■ **Supplied entries**:
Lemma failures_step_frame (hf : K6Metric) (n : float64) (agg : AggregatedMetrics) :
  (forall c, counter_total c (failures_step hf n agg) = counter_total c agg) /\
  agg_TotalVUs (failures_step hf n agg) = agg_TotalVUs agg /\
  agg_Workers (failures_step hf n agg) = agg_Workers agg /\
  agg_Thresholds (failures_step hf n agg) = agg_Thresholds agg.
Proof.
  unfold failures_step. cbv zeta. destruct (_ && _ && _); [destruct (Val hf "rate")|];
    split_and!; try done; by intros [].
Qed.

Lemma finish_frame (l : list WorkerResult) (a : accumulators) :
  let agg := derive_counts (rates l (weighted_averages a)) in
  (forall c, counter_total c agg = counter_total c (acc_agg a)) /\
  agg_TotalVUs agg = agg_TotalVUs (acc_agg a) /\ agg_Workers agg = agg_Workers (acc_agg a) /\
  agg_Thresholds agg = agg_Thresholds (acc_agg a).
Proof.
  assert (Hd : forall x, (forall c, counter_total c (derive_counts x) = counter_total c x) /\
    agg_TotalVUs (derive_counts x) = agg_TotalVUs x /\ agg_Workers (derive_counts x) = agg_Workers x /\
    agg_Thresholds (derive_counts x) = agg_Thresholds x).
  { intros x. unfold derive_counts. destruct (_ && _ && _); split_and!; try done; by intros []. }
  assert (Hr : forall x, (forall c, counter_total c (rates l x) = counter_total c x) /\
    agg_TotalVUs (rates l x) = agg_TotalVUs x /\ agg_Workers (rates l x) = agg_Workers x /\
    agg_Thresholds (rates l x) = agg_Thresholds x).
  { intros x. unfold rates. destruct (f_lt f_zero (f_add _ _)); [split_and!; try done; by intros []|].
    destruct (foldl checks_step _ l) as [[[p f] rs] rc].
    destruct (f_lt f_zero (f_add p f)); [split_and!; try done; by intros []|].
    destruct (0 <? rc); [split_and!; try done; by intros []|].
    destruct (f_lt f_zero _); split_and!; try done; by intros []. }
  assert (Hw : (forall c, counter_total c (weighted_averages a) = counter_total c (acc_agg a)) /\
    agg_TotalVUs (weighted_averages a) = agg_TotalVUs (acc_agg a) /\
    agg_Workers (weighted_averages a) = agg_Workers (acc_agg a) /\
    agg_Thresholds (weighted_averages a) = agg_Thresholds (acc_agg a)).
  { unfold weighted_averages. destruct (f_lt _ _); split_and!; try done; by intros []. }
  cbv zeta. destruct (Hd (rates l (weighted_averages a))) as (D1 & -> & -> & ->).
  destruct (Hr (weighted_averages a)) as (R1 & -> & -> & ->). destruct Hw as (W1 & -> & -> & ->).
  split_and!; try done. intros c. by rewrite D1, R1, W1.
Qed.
* * *
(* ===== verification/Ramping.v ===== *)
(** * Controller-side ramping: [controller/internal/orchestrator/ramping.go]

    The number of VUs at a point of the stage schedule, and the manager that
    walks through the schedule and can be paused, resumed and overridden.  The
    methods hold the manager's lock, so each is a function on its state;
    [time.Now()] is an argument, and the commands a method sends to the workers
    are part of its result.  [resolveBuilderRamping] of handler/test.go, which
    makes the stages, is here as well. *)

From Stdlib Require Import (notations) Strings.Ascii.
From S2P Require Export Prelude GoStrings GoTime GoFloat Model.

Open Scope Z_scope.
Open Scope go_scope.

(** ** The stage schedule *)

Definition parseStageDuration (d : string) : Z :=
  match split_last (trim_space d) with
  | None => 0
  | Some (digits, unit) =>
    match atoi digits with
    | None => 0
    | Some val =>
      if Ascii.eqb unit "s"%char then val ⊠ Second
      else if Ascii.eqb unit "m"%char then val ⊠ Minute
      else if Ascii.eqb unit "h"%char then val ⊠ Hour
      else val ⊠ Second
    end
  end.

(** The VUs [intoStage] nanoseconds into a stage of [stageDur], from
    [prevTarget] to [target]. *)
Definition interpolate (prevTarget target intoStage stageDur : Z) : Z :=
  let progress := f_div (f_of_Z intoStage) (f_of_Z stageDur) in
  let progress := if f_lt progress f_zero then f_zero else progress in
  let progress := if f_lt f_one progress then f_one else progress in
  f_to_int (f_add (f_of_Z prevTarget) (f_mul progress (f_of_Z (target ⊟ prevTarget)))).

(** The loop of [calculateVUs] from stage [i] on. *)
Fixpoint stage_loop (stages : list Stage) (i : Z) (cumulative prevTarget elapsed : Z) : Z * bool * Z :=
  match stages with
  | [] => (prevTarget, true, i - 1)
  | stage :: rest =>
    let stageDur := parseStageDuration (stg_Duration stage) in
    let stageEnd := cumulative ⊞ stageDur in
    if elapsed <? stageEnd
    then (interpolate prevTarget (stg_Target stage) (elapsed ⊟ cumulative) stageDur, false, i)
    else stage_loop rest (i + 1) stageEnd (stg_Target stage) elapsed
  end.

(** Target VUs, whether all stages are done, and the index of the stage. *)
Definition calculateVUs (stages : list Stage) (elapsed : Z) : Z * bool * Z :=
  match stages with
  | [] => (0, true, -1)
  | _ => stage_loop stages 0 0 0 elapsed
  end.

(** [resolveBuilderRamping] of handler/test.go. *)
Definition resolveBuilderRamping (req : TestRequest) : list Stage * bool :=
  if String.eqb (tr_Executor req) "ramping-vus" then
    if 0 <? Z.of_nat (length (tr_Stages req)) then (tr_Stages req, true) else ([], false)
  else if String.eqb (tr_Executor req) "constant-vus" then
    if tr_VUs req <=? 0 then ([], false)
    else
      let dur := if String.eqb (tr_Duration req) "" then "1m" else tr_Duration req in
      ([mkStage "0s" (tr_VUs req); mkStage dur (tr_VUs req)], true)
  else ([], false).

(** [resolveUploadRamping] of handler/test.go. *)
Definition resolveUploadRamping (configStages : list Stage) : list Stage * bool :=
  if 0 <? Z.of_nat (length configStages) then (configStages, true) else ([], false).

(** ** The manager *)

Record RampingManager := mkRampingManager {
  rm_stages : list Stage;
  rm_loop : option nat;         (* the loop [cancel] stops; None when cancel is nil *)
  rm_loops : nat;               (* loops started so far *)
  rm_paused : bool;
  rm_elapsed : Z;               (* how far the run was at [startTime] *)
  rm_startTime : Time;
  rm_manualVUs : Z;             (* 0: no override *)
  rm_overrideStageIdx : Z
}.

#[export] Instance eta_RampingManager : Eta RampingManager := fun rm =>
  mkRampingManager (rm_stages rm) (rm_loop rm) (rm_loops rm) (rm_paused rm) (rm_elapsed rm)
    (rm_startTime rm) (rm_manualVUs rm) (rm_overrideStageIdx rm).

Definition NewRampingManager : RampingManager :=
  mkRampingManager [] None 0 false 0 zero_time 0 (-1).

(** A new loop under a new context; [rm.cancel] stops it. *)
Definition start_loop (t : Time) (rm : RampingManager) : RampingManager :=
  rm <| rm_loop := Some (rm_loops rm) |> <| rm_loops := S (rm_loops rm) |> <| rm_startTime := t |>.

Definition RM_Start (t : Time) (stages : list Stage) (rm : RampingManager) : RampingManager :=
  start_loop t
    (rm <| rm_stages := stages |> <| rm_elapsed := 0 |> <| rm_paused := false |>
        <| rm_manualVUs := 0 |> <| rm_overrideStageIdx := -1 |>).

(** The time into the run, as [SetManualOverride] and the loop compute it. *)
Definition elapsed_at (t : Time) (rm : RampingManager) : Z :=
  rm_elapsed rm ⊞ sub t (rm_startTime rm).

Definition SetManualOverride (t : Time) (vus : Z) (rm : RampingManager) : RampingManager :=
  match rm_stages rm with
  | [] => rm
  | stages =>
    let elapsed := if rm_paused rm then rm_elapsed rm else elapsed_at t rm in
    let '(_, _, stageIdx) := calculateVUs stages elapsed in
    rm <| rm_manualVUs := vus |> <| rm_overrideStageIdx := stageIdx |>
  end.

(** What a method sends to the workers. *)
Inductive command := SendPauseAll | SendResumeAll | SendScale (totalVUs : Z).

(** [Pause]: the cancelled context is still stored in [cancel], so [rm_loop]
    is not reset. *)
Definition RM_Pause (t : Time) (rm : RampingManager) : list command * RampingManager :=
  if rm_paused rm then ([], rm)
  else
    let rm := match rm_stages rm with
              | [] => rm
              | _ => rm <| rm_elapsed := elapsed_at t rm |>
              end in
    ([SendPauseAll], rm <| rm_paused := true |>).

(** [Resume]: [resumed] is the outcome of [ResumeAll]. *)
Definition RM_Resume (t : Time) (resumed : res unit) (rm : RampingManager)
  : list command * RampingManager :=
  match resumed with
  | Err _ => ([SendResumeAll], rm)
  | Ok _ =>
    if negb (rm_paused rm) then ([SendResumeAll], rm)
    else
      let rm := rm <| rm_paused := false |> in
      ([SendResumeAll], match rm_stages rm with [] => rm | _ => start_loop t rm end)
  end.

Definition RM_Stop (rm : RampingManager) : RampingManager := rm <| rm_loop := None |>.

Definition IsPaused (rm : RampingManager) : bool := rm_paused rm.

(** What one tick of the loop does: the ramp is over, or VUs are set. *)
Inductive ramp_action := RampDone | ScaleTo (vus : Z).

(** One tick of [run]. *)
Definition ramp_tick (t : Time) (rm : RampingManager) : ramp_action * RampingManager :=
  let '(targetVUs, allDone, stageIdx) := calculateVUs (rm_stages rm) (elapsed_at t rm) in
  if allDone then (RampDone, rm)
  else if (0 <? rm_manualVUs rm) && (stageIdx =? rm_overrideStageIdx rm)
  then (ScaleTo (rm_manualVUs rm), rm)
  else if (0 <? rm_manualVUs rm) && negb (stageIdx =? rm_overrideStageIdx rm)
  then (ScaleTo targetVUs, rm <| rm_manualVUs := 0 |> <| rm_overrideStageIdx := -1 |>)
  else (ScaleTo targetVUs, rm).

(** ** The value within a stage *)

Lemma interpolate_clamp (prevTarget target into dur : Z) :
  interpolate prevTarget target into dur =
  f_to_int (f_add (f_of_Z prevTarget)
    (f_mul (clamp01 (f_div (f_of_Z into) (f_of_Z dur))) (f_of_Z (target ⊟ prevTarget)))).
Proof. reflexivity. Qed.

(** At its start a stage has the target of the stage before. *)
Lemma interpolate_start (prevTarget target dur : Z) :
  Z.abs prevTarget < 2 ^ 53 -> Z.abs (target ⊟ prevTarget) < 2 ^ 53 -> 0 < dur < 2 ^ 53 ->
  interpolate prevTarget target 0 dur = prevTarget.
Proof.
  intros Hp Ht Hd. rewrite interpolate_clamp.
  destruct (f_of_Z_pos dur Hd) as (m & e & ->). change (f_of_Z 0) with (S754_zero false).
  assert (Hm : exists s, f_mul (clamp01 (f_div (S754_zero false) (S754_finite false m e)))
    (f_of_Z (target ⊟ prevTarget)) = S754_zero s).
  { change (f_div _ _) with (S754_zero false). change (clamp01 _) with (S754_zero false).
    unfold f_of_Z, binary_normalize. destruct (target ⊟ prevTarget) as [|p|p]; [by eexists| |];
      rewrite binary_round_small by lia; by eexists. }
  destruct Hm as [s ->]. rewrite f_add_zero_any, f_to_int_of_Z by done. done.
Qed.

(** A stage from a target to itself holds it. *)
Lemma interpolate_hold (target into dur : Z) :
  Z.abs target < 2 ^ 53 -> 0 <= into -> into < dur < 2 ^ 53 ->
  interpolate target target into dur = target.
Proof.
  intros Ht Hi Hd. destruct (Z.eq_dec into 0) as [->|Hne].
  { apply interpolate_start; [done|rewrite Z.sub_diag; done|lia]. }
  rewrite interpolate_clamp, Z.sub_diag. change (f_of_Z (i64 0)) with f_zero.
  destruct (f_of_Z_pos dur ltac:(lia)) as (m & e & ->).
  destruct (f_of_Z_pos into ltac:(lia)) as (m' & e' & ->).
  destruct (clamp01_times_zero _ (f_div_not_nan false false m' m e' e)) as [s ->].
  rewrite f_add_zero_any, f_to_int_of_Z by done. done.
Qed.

■ **What is needed**:
Scan the material above for the word "assert". Copy each line where it occurs.

■ **Reply to the task**:
  assert (Hd : forall x, (forall c, counter_total c (derive_counts x) = counter_total c x) /\
  assert (Hr : forall x, (forall c, counter_total c (rates l x) = counter_total c x) /\
  assert (Hw : (forall c, counter_total c (weighted_averages a) = counter_total c (acc_agg a)) /\
  assert (Hm : exists s, f_mul (clamp01 (f_div (S754_zero false) (S754_finite false m e)))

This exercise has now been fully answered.